Our Bylaws effectively provide that we shall, to the full extent permitted by Section 145 of the General Corporation Law of the State of Delaware, as amended from time to time (“Section 145”), indemnify all persons whom we may indemnify pursuant thereto. In addition, our Certificate of Incorporation eliminates personal liability of our directors to the full extent permitted by Section 102(b)(7) of the General Corporation Law of the State of Delaware, as amended from time to time (“Section 102(b)(7)”).
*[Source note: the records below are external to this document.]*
Definition displayable (e : event) : bool :=
  match e with
  | Markdown body => encodable body
  | Code body lang => encodable body && encodable lang
  | JsonCode v => encodable_value v
  | Write body => encodable body
  | Dataframe rows => forallb encodable_relationship rows
  | Info msg => encodable msg
  | Error msg => encodable msg
  | DownloadButton file_name _ key => encodable file_name && encodable key
  | Title body => encodable body
  | CodeBlock body lang => encodable body && encodable lang
  | SpringLayout _ _ _ => true
  | PlotlyChart fig => encodable (fig_title fig) && forallb encodable (node_text fig)
  end.

(** A display call whose text comes from the data.  The call is recorded
    whether it raises or not.  ([show] is used for the calls whose text is a
    literal of the source, which can be encoded.) *)
Definition display (e : event) : M unit :=
  fun w => (if displayable e then Done tt else Raised,
            {| analysis := analysis w; calls := calls w;
               generator := generator w; shown := shown w ++ [e] |}).

(** [s.encode("utf-8")], evaluated for the data of the download button. *)
Definition encode_utf8 (s : str) : M unit :=
  fun w => (if encodable s then Done tt else Raised, w).

(** One streamed call of the completion service. *)
Definition stream (prompt lang_hint : str) : M str :=
  fun w =>
    let (buffer, es) := stream_generate_text (generate_content (calls w)) prompt lang_hint in
    (Done buffer, {| analysis := analysis w; calls := S (calls w);
                     generator := generator w; shown := shown w ++ es |}).

(** [st.session_state.analysis[name] = entry] *)
Definition cache_set (name : str) (entry : AnalysisResult) : M unit :=
  fun w => (Done tt, {| analysis := dict_set name entry (analysis w); calls := calls w;
                        generator := generator w; shown := shown w |}).
(** * Configuration utilities of py-junos-eznc: [jnpr.junos.utils.config.Config]

    A shallow embedding of [lib/jnpr/junos/utils/config.py] and the proofs of
    its specification.  The module is Python 2 code: text is a byte string,
    keyword arguments arrive in a dict ([kvargs]), and every method talks to
    the device through [self.rpc].  Dicts are [gmap string value], the remote
    calls made are recorded in a trace, exceptions are a result type. *)

From Stdlib Require Import ZArith Ascii String List Bool Lia.
From stdpp Require Import base option list strings gmap pretty.

Set Warnings "-register-all".
Local Open Scope string_scope.
Local Open Scope Z_scope.

(** ** Python values *)

(** An [lxml.etree._Element]: tag, text and child elements.  Attributes and
    tails are never inspected by this module. *)
Inductive xml : Type :=
| Element (tag : string) (text : option string) (children : list xml).

(** A [jinja2.Template]: [filename] is [None] for a template that was not
    loaded from a file. *)
Record Template : Type := mkTemplate {
  filename : option string;
  source : string
}.

Inductive value : Type :=
| VNone
| VBool (b : bool)
| VInt (n : Z)
| VStr (s : string)
| VElem (e : xml)
| VDict (d : gmap string value)
| VTemplate (t : Template).

Definition xml_tag (e : xml) : string := let 'Element t _ _ := e in t.
Definition xml_text (e : xml) : option string := let 'Element _ t _ := e in t.
Definition xml_children (e : xml) : list xml := let 'Element _ _ c := e in c.

(** [elem.find(tag)] for a one-step path: the first child with that tag. *)
Definition xml_find (tag : string) (e : xml) : option xml :=
  List.find (fun c => String.eqb (xml_tag c) tag) (xml_children e).

(** [elem.find('a/b')]: the first [b] child of an [a] child, in document order. *)
Definition xml_find2 (a b : string) (e : xml) : option xml :=
  List.find (fun c => String.eqb (xml_tag c) b)
    (List.concat (List.map xml_children
       (List.filter (fun c => String.eqb (xml_tag c) a) (xml_children e)))).

(** [elem.findtext('a/b')]: the text of the element found ('' when it has
    none), [None] when nothing is found. *)
Definition xml_findtext2 (a b : string) (e : xml) : value :=
  match xml_find2 a b e with
  | Some c => VStr (default "" (xml_text c))
  | None => VNone
  end.

Definition opt_str (o : option string) : value :=
  match o with Some s => VStr s | None => VNone end.

(** Truth value of an object, as [if x:] tests it. *)
Definition truthy (v : value) : bool :=
  match v with
  | VNone => false
  | VBool b => b
  | VInt n => negb (n =? 0)
  | VStr s => negb (String.eqb s "")
  | VElem e => match xml_children e with [] => false | _ => true end
  | VDict d => negb (bool_decide (d = ∅))
  | VTemplate _ => true
  end.

(** [True == v]: booleans compare as the integers 0 and 1. *)
Definition eq_True (v : value) : bool :=
  match v with
  | VBool b => b
  | VInt n => n =? 1
  | _ => false
  end.

(** [v is True]: identity with the singleton [True]. *)
Definition is_True (v : value) : bool :=
  match v with
  | VBool b => b
  | _ => false
  end.

(** [v == 'lit'] for a string literal. *)
Definition eq_str (v : value) (lit : string) : bool :=
  match v with
  | VStr s => String.eqb s lit
  | _ => false
  end.

(** [isinstance(v, str)] *)
Definition is_str (v : value) : bool :=
  match v with VStr _ => true | _ => false end.

(** [str(v)].  Objects whose [str] shows a memory address or a dict's
    iteration order get it from [repr_obj]. *)
Definition py_str (repr_obj : value → string) (v : value) : string :=
  match v with
  | VNone => "None"
  | VBool true => "True"
  | VBool false => "False"
  | VInt n => pretty n
  | VStr s => s
  | _ => repr_obj v
  end.

(** [d.get(k)] and [d.get(k, dflt)] *)
Definition dict_get (d : gmap string value) (k : string) : value :=
  default VNone (d !! k).
Definition dict_get_default (d : gmap string value) (k : string) (dflt : value) : value :=
  default dflt (d !! k).

(** ** Exceptions *)

(** Modelled from the spec: the classes of [jnpr.junos.exception], which is
    not part of the sources at hand.  [RpcError] is the structured protocol
    error carrying the issued command, the response and the parsed
    sub-errors; the domain errors and the timeout error are its subclasses. *)
Inductive junos_class : Type :=
| RpcError | RpcTimeoutError | CommitError | ConfigLoadError | LockError | UnlockError.

Inductive exn : Type :=
| JunosExc (c : junos_class) (cmd rsp errs : value)
    (* an instance of RpcError or of one of its subclasses *)
| Builtin (name msg : string)
    (* ValueError, RuntimeError, AttributeError, TypeError, IOError, ... *)
| Foreign (name : string) (xml_attr : option value)
    (* any other subclass of Exception, such as ncclient's; [xml_attr] is
       its [xml] attribute when it has one *)
| NotException (name : string).
    (* KeyboardInterrupt, SystemExit: outside the Exception hierarchy *)

(** [except Exception] catches it *)
Definition is_Exception (e : exn) : bool :=
  match e with NotException _ => false | _ => true end.
Definition insert_wrapped_text {T : Toolkit} (page : Page) (x y : Q)
    (text : PyVal) (max_width fontsize : Q) (color : Color)
    (fontname : string) (y_limit : Q) : Page * list Event :=
  match font fontname, text with
  | Some text_length, VStr text =>
      let words := Py.split text in
      let lines := wrap_lines text_length fontsize max_width words in
      let line_height := (fontsize + 2)%Q in
      let '(page', inserted, broke) :=
        draw_lines page x y line_height y_limit fontsize color fontname 0
                   lines in
      (page', (if broke then [LogTruncated y_limit] else [])
              ++ [LogWrapped inserted (length lines)])
  | _, _ => (page, [LogWrapError])
  end.

(** ** [insert_tick] *)

Definition insert_tick (page : Page) (x0 y0 : Q) (placed_ticks : gset Z)
  : Page * gset Z * bool * list Event :=
  let tick_x := Py.max 10 (x0 - 25)%Q in
  let tick_y := (y0 + 10)%Q in
  let tick_key := Py.round1 tick_y in
  if decide (tick_key ∈ placed_ticks)
  then (page, placed_ticks, false, [LogTickPresent tick_y])
  else (draw (InkTick tick_x tick_y) page, placed_ticks ∪ {[tick_key]}, true,
        [LogTickInserted tick_x tick_y]).

(** ** [annotate_correct_lines] *)

(** The lines one entry of [correct_lines] contributes. *)
Definition usable (v : PyVal) : list string :=
  match v with
  | VStr ln => if Py.truthy (Py.strip ln) then [Py.strip ln] else []
  | _ => []
  end.

Definition flatten_entry {T : Toolkit} (entry : PyVal) : option (list string) :=
  match literal_eval entry with
  | Parsed (VList parsed) => Some (concat (usable <$> parsed))
  | Parsed (VStr parsed) => Some (usable (VStr parsed))
  | Parsed _ => Some []
  | Malformed => Some (usable entry)
  | Crashed => None
  end.

(** [flat_lines]; [None] when [ast.literal_eval] raises something else than
    [ValueError] or [SyntaxError], which the function does not catch. *)
Fixpoint flatten_lines {T : Toolkit} (correct_lines : list PyVal)
  : option (list string) :=
  match correct_lines with
  | [] => Some []
  | entry :: rest =>
      match flatten_entry entry, flatten_lines rest with
      | Some here, Some there => Some (here ++ there)
      | _, _ => None
      end
  end.

(** The success of the fallback tier is logged once more after the tick. *)
Definition logged_again (t : Tier) (search_text : string) (p : nat)
  : list Event :=
  match t with
  | Fallback => [LogMatch Fallback search_text p]
  | _ => []
  end.

(** The state of the loop of the tick pass. *)
Record TickState := mkTickState {
  ts_doc : list Page;
  ts_ticks : gset Z;
  ts_page_num : nat;
  ts_trace : list Event
}.

Definition line_key (inst : Rect) : Z :=
  Py.round1 ((y0 inst + y1 inst) / 2)%Q.

(** The block that follows each successful search: a tick on page [p]
    unless [line_key] is in the registry. *)
Definition mark_match (doc : list Page) (placed_ticks : gset Z) (p : nat)
    (inst : Rect) : list Page * gset Z * list Event :=
  if decide (line_key inst ∈ placed_ticks) then (doc, placed_ticks, [])
  else
    match doc !! p with
    | Some page =>
        let '(page', placed', _, ev) :=
          insert_tick page (x0 inst) (y0 inst) placed_ticks in
        (<[p := page']> doc, placed' ∪ {[line_key inst]}, ev)
    | None => (doc, placed_ticks, [])
    end.

Section Locate.
Context {T : Toolkit}.
(** * Playlist cover images: path resolution and the upload / remove handlers

    A shallow embedding of [server/nativeapi/playlist_image.go], and of
    the side of the user interface that talks to it: the request
    wrappers of [ui/src/dataProvider/httpClient.js] and the two handlers
    of the playlist card that upload and remove the image.

    - Go strings are byte sequences: they are modelled as [list ascii].
    - [path/filepath] is modelled for the Unix build ([Separator] is a
      slash, no volume names): [Clean] follows the library's loop over a
      write buffer, [Join] its "first non-empty element" rule.
    - The handlers run in a small early-return state monad over a world
      made of the playlist repository and the file system, and record the
      calls they make to the outside, with their outcomes. *)

From Stdlib Require Import Ascii String List Bool Arith ZArith Lia Sorted.
From stdpp Require Import gmap strings list pretty.
(** * DuoTool audio engine: metronome scheduler, pitch detector, note mapper

    A shallow embedding of [src/services/audioEngine.ts] and of the
    telemetry handler of [src/App.tsx], with the properties of the
    specification stated and settled against it.

    Numbers.  A JavaScript [number] is an IEEE-754 double.  The embedding
    keeps the four kinds of value the control flow of the engine
    distinguishes (NaN, the two infinities, finite values) and idealises the
    finite ones as real numbers: no rounding, no overflow, one zero (the
    positive one).  Every comparison and every special-value rule used by
    the source ([x / 0], [log 0], [undefined - x], [NaN > -1], ...) follows
    ECMAScript.

    State.  The fields of the engine and the callbacks pending in the host
    ([setTimeout], [requestAnimationFrame]) make one record, [world]; a
    method of the engine or a callback that fires is a function on it.  The
    audio clock is an argument of the functions that read it and stands
    still while one of them runs.  The [while] loop of [scheduler], which
    need not terminate, runs on fuel.  [startTuner] is taken from its call
    to the end of its continuation, the answer of [getUserMedia] being an
    argument.

    Application.  The dispatchers of [src/App.tsx] and the Bluetooth
    service are embedded in front of the engine: the cells of the
    component, the engine and the service make one state, a handler is a
    function on it, and what the browser or the device decides (the outcome
    of [connect], a dropped link, a notification) is an argument or an
    event. *)

From Stdlib Require Import Reals Lra Lia ZArith List String Ascii Bool Permutation.
From stdpp Require Import base list.
Import ListNotations.
(** * Tag extraction of [extract_tags.py]

    A shallow embedding of [extract_tags_from_text] and the properties of
    its output.

    Python's [str] is modelled by Rocq's [string]: a character is a code
    point below 256, and the character tables below ([str.lower], the
    classes [\w] and [\d] of the [re] module) are those of Python 3 on
    that range.  The set [tags] is a [gset string]; [sorted(list(tags))]
    sorts an enumeration of the set by code points. *)

From Stdlib Require Import Ascii NArith.
From stdpp Require Import gmap strings list sorting.

(** ** Characters *)

Definition code (c : ascii) : N := N_of_ascii c.

Definition between (lo hi : N) (c : ascii) : bool :=
  ((lo <=? code c) && (code c <=? hi))%N.

(** Upper-case letters: [A-Z], and U+00C0..U+00DE without the
    multiplication sign U+00D7. *)
Definition is_upper (c : ascii) : bool :=
  between 65 90 c || (between 192 222 c && negb (code c =? 215)%N).

(** [c.lower()]: every upper-case letter of the range has its lower-case
    form 32 code points above. *)
Definition lower_char (c : ascii) : ascii :=
  if is_upper c then ascii_of_N (code c + 32) else c.

(** [\d] of [re] on [str] patterns: the decimal digits. *)
Definition is_digit (c : ascii) : bool := between 48 57 c.

(** [\w] of [re] on [str] patterns: alphanumeric characters
    ([str.isalnum]) and the underscore. Above U+007F these are the
    letters (U+00AA, U+00B5, U+00BA, U+00C0..U+00FF without U+00D7 and
    U+00F7) and the numeric characters (superscripts U+00B2, U+00B3,
    U+00B9 and the fractions U+00BC..U+00BE). *)
Definition is_word (c : ascii) : bool :=
  between 48 57 c || between 65 90 c || between 97 122 c
  || (code c =? 95)%N
  || (code c =? 170)%N || (code c =? 181)%N || (code c =? 186)%N
  || (between 192 255 c && negb (code c =? 215)%N && negb (code c =? 247)%N)
  || between 178 179 c || (code c =? 185)%N || between 188 190 c.

(** ** Strings *)

(** [s.lower()]. *)
Fixpoint str_lower (s : string) : string :=
  match s with
  | EmptyString => EmptyString
  | String c s' => String (lower_char c) (str_lower s')
  end.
Section 145 permits a corporation to indemnify its directors and officers against expenses (including attorney’s fees), judgments, fines and amounts paid in settlements actually and reasonably incurred by them in connection with any action, suit or proceeding brought by a third party if such directors or officers acted in good faith and in a manner they reasonably believed to be in or not opposed to the best interests of the corporation and, with respect to any criminal action or proceeding, had no reason to believe their conduct was unlawful. In a derivative action, indemnification may be made only for expenses actually and reasonably incurred by directors and officers in connection with the defense or settlement of an action or suit and only with respect to a matter as to which they shall have acted in good faith and in a manner they reasonably believed to be in or not opposed to the best interests of the corporation, except that no indemnification shall be made if such person shall have been adjudged liable to the corporation, unless and only to the extent that the court in which the action or suit was brought shall determine upon application that the defendant officers or directors are reasonably entitled to indemnity for such expenses despite such adjudication of liability.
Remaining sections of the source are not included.